**Required action:**
Every line in the material below that includes "subst" should be copied.

**Data extract:**
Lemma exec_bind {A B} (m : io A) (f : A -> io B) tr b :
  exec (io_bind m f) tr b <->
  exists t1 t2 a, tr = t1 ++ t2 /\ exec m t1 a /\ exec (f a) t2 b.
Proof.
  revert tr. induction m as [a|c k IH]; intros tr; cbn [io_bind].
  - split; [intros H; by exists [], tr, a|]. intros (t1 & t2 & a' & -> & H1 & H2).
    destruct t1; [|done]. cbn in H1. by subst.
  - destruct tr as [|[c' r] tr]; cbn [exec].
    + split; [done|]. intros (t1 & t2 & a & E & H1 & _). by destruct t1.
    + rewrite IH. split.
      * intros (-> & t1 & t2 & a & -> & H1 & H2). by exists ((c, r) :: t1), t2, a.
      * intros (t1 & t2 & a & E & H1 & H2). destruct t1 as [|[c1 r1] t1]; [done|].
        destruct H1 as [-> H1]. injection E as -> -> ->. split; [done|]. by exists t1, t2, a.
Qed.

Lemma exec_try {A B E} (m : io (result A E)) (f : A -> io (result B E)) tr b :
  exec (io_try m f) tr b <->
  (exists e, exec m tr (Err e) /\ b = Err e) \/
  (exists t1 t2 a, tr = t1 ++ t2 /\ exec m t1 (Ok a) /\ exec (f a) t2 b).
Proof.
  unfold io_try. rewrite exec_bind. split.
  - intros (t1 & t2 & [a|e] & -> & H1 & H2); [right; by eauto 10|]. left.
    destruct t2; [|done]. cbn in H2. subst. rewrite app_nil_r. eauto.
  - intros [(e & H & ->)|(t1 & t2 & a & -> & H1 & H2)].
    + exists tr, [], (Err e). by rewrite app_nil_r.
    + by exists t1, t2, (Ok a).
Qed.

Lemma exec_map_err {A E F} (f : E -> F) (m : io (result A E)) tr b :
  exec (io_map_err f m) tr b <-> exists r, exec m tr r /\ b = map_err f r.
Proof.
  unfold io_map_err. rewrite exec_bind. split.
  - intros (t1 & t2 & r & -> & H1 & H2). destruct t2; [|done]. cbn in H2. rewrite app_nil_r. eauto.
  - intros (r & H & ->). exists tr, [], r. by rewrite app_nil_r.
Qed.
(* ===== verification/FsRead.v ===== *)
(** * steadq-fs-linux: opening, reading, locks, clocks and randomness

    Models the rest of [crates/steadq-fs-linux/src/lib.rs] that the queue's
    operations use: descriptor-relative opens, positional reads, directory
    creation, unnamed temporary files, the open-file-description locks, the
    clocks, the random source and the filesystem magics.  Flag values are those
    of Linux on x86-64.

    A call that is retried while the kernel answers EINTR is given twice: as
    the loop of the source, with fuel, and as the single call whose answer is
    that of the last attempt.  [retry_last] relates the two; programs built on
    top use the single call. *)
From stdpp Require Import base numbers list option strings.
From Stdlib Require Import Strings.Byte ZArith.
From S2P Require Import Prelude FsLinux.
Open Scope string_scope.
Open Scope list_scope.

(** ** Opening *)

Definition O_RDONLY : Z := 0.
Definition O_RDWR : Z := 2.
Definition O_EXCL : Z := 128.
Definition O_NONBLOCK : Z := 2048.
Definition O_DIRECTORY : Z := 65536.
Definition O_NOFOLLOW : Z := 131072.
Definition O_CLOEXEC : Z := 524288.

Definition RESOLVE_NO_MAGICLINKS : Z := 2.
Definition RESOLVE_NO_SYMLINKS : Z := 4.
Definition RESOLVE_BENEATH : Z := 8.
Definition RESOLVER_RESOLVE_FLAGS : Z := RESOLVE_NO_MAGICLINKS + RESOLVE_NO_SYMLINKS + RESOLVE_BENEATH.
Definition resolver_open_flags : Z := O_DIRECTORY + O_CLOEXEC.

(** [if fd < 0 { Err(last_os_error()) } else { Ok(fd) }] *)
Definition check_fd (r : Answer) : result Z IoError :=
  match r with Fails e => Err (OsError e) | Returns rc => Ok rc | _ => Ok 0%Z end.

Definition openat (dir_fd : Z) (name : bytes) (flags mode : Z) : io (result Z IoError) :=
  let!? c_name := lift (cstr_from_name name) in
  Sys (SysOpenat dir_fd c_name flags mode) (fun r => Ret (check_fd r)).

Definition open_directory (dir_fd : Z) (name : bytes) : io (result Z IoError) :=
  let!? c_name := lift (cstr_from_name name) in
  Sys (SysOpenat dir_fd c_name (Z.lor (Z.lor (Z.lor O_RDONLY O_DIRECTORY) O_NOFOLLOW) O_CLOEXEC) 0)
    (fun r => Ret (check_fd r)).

**Problem solution:**
    destruct t1; [|done]. cbn in H1. by subst.
    destruct t2; [|done]. cbn in H2. subst. rewrite app_nil_r. eauto.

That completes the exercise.